Une des rares scènes à ne pas suivre le personnage de Tom Hanks, est certainement l'une des plus réussies en termes de reconstitution et de charge émotionnelle. Puisqu'elle met en scène la construction du Mur de Berlin et l'interception d'un étudiant américain par les agents de la RDA, un événement qui va compliquer la situation, davantage que les quelques questions de droits vaguement évoqués dans la première moitié. Les relations diplomatiques - qui sont au cœur de la suite - ouvrent au scénario des enjeux bien plus complexes. Le talent des frères Coen pour rendre divertissant n'importe quelle thématique se ressent bien dans la façon dont les transactions vont réussir à se démêler avec une clarté jamais naïve et sans que le suspens diminue.

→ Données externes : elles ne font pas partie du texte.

(* ===== verification/_CoqProject ===== *)
-Q . S2P
Prelude.v
Odometer.v
Float.v
ShapeContract.v
MachineModel.v
Diagnostics.v
CostModel.v
WorkloadGraph.v
LlkMap.v
LayoutConstraints.v
Routing.v
EventSchedule.v
JitCache.v
StorageLiveness.v
TileFacts.v
MappingRules.v
MappingPlan.v
MappingTarget.v
StorageFootprint.v
Placement.v
RuleMatching.v
Connections.v
Signatures.v
PlanEvents.v
PlanStream.v
StepPlan.v
StoragePlan.v
Sorting.v
SourceGraph.v
SearchTables.v
SearchBranch.v
CoveringSearch.v
ShapeEvaluation.v
ThreadPool.v
SearchSpace.v
Tuning.v
Lemma pretty_N_go_decimal x s :
  str_all is_decimal s = true → str_all is_decimal (pretty_N_go x s) = true.
Proof.
  revert s. induction (N.lt_wf_0 x) as [x _ IH]; intros s Hs.
  destruct (decide (x = 0)%N) as [->|]; [by rewrite pretty_N_go_0|].
  rewrite pretty_N_go_step by lia. apply IH; [apply N.div_lt; lia|].
  cbn -[is_decimal]. by rewrite pretty_N_char_decimal.
Qed.

Lemma to_string_decimal z : str_all is_decimal (to_string z) = true.
Proof.
  assert (∀ p, str_all is_decimal (pretty (N.pos p)) = true) as Hp.
  { intros p. unfold pretty, pretty_N. case_decide; [done|]. by apply pretty_N_go_decimal. }
  destruct z as [|p|p]; [done|apply Hp|].
  unfold to_string, pretty, pretty_Z. rewrite str_app_cons, str_app_nil_l. cbn -[is_decimal].
  apply Hp.
Qed.

Lemma str_all_impl (p q : Ascii.ascii → bool) s :
  (∀ c, p c = true → q c = true) → str_all p s = true → str_all q s = true.
Proof.
  intros Hpq. induction s as [|c s IH]; cbn; [done|].
  rewrite !andb_true_iff. intros [??]. auto.
Qed.

Lemma to_string_without c z :
  is_decimal c = false → str_all (λ x, bool_decide (x ≠ c)) (to_string z) = true.
Proof.
  intros Hc. eapply str_all_impl, to_string_decimal. intros x Hx. cbn.
  apply bool_decide_eq_true. congruence.
Qed.

(** A printed number followed by a non-numeric delimiter is determined by the
    whole text. *)
Lemma to_string_split c z z' s t :
  is_decimal c = false →
  to_string z +:+ String c s = to_string z' +:+ String c t → z = z' ∧ s = t.
Proof.
  intros Hc Heq. apply str_split_at in Heq as [Heq ->]; [|by apply to_string_without..].
  split; [|done]. by apply (inj pretty).
Qed.

(** The same at the end of a text: the last occurrence of a delimiter splits it. *)
Lemma str_split_last (c : Ascii.ascii) (a b s t : string) :
  str_all (λ x, bool_decide (x ≠ c)) s = true → str_all (λ x, bool_decide (x ≠ c)) t = true →
  a +:+ String c s = b +:+ String c t → a = b ∧ s = t.
Proof.
  intros Hs Ht.
  assert (∀ d u, str_all (λ x, bool_decide (x ≠ c)) (d +:+ String c u) = false) as Hno.
  { intros d u. rewrite str_all_app. cbn. by rewrite bool_decide_false, andb_false_r by tauto. }
  revert b. induction a as [|x a IH]; intros [|y b]; rewrite ?str_app_cons, ?str_app_nil_l; intros Heq.
  - by injection Heq.
  - injection Heq as _ ->. by rewrite Hno in Hs.
  - injection Heq as _ <-. by rewrite Hno in Ht.
  - injection Heq as -> Heq. apply IH in Heq as [-> ->]. done.
Qed.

[Critique] Le pont des espions

Embrigadé dans des jeux de pouvoirs aux ramifications qui le dépassent, mais dont il apprendra à tirer parti, James Donovan est un personnage captivant pour saisir, à hauteur d'homme, toute la tension que peut générer une situation diplomatiquement aussi houleuse que la scission d'un pays en deux. On retrouve dans la figure de cet avocat tiraillé entre une situation trop grave pour qu'il puisse rien y changer et son irrépressible envie de sauver des vies humaines. Une résonance toute particulière héros de La liste de Schindler, preuve que Spielberg aime ces héros oubliés de l'Histoire et sait toujours leur rendre hommage avec brio.

Sans s'empêcher un certain relent patriotique, Le Pont des Espions est la preuve que, du haut de ses 68 ans, Spielberg reste un maître dans l'art du cinéma hollywoodien. Ni film pop-corn, ni film auteuriste, son 28ème long-métrage est une œuvre de fiction dans la lignée des plus belles fresques que le cinéma américain ait su nous offrir, avec sa part de classicisme romanesque et de modernité formelle à la fois.

Nos attentes pour l'édition collector

Un making-of bien sûr, pour en savoir plus notamment sur le travail de formidable décoration effectué. Mais aussi des images d'archive, car quoi de mieux pour donner du crédit à une histoire vraie ?

Crédits images : ©DreamWorks II Distribution Co., LLC and Twentieth Century Fox Film Corporation. All Rights Reserved.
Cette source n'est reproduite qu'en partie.